_Problem description:_
For each line of the data below that contains "responses", return that line.

Start of Provided data

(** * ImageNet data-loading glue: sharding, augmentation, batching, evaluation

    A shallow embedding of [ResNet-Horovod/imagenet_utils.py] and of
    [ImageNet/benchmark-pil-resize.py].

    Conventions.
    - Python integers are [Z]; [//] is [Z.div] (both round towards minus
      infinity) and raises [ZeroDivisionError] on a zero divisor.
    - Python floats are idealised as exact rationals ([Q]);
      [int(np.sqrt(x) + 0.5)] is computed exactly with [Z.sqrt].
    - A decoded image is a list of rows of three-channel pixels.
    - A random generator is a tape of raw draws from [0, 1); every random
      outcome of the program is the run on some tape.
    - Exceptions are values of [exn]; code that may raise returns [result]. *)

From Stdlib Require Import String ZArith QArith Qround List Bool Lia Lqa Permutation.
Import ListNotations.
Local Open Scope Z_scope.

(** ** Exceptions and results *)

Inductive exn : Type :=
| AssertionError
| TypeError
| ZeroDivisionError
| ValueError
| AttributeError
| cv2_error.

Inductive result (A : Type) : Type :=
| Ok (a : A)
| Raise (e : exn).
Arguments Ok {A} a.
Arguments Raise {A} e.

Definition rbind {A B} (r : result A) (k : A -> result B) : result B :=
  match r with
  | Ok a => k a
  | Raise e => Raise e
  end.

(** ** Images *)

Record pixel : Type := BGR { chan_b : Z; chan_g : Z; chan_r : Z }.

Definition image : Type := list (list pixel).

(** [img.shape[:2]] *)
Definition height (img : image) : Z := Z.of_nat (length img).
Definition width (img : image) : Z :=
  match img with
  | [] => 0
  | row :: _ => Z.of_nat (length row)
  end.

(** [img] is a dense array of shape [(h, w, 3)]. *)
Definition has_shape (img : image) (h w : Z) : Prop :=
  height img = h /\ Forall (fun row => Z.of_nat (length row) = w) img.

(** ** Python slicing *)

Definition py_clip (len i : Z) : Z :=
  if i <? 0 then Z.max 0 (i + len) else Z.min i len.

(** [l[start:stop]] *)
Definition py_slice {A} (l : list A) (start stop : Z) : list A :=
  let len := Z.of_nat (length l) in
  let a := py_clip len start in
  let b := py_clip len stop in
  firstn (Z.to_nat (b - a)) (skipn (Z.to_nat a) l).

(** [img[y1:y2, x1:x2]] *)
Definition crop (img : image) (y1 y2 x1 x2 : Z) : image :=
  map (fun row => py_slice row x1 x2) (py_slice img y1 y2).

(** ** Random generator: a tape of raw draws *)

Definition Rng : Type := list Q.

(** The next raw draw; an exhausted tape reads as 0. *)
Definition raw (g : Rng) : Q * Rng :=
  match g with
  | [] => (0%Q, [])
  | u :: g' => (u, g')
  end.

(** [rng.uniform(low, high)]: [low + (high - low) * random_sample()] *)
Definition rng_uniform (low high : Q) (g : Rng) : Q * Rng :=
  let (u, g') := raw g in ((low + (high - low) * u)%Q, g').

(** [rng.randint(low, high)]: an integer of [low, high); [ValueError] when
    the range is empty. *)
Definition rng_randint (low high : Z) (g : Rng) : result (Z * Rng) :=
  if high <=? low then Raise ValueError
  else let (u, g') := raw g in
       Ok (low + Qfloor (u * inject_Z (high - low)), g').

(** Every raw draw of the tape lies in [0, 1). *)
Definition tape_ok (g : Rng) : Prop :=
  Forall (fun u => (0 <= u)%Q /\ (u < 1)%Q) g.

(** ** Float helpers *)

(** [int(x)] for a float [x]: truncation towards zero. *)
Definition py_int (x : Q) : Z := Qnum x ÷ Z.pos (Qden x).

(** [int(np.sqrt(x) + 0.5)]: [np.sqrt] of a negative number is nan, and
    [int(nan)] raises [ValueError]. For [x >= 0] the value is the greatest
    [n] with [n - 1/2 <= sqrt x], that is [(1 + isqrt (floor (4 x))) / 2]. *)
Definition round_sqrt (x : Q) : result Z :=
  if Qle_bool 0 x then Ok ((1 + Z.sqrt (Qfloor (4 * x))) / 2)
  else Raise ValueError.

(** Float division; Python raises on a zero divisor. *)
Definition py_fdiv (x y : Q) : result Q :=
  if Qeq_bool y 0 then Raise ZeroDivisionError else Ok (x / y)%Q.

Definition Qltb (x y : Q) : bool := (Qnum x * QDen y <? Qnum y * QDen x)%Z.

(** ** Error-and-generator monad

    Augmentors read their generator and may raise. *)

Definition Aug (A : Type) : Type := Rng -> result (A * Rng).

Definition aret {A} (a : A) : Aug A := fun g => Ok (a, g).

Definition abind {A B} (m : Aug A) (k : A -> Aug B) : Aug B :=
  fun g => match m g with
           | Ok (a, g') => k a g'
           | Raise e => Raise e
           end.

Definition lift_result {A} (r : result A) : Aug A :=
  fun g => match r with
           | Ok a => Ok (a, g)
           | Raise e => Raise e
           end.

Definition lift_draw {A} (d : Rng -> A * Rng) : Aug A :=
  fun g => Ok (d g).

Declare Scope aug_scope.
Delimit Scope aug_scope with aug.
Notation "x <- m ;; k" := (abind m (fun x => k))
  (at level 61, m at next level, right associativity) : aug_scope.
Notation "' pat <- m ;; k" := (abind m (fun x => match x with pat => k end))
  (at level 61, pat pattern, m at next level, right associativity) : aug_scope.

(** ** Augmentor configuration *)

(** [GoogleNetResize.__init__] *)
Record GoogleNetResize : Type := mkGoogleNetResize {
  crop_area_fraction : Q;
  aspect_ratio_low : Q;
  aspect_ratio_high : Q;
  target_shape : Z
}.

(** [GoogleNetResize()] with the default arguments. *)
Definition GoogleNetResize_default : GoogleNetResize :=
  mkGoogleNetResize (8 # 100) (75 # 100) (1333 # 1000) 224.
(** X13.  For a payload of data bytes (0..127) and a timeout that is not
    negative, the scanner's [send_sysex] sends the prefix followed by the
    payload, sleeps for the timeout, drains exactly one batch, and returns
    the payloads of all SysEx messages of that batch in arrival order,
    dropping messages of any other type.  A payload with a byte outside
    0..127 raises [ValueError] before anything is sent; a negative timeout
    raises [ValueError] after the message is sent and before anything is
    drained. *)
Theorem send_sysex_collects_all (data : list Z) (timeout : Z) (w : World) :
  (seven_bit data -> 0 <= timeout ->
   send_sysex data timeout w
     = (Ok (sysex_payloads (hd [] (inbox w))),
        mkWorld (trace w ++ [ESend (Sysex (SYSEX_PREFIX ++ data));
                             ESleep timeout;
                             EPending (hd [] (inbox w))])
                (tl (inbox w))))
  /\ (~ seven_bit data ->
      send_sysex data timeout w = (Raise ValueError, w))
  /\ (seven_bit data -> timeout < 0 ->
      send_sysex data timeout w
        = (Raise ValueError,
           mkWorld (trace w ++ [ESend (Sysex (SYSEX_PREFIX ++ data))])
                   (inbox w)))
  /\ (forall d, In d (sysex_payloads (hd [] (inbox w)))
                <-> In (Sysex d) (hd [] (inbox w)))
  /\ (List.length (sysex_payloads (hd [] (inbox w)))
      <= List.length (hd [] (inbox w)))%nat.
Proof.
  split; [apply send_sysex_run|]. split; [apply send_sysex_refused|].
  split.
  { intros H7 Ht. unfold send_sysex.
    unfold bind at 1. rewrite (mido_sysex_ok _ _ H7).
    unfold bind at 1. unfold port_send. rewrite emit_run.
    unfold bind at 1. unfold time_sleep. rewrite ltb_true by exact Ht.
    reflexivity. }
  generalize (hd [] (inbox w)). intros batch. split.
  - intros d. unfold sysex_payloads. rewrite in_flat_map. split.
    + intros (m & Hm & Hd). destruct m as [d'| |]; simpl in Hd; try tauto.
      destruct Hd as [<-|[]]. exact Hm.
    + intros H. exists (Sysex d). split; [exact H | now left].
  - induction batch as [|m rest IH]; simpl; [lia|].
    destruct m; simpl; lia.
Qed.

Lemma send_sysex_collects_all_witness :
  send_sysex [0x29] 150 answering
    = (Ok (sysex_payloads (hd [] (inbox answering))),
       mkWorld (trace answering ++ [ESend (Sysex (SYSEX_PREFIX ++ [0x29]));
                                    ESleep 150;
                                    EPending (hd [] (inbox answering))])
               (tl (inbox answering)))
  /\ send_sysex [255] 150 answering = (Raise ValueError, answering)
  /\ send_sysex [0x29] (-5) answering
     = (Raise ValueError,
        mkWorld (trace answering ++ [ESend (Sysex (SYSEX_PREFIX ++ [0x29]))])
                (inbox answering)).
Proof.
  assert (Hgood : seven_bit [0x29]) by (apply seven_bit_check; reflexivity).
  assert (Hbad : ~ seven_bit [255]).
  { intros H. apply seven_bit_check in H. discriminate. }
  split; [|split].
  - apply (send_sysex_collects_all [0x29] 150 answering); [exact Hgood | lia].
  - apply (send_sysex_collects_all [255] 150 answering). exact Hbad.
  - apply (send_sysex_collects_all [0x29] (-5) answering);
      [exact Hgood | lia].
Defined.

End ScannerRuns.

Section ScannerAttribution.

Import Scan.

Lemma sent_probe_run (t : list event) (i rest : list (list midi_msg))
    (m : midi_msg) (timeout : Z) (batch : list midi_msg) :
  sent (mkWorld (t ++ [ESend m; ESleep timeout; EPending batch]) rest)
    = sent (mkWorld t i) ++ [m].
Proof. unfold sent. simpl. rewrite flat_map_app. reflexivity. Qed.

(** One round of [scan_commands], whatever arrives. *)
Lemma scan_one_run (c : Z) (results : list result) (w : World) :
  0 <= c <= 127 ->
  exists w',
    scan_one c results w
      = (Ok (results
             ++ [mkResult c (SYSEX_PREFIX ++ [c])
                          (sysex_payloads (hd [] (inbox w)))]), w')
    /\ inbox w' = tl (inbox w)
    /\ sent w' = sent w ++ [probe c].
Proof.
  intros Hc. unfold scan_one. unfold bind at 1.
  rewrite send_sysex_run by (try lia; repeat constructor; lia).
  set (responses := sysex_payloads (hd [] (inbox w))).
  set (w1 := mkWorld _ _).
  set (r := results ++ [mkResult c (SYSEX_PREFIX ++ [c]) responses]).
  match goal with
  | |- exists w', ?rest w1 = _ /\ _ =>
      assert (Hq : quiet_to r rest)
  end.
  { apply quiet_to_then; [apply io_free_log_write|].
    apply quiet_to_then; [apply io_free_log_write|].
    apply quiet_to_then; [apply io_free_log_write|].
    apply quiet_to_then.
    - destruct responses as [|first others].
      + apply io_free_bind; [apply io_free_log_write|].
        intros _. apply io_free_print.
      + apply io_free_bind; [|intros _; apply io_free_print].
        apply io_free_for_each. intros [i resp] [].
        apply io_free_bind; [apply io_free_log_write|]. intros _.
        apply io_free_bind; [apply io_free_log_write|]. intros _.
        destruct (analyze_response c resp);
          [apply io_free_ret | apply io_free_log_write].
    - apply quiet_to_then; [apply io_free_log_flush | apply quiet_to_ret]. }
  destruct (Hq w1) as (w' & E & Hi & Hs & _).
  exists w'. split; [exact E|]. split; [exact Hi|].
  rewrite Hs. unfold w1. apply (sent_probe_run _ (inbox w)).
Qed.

End of Provided data

_Task result:_
  set (responses := sysex_payloads (hd [] (inbox w))).
  set (r := results ++ [mkResult c (SYSEX_PREFIX ++ [c]) responses]).
    - destruct responses as [|first others].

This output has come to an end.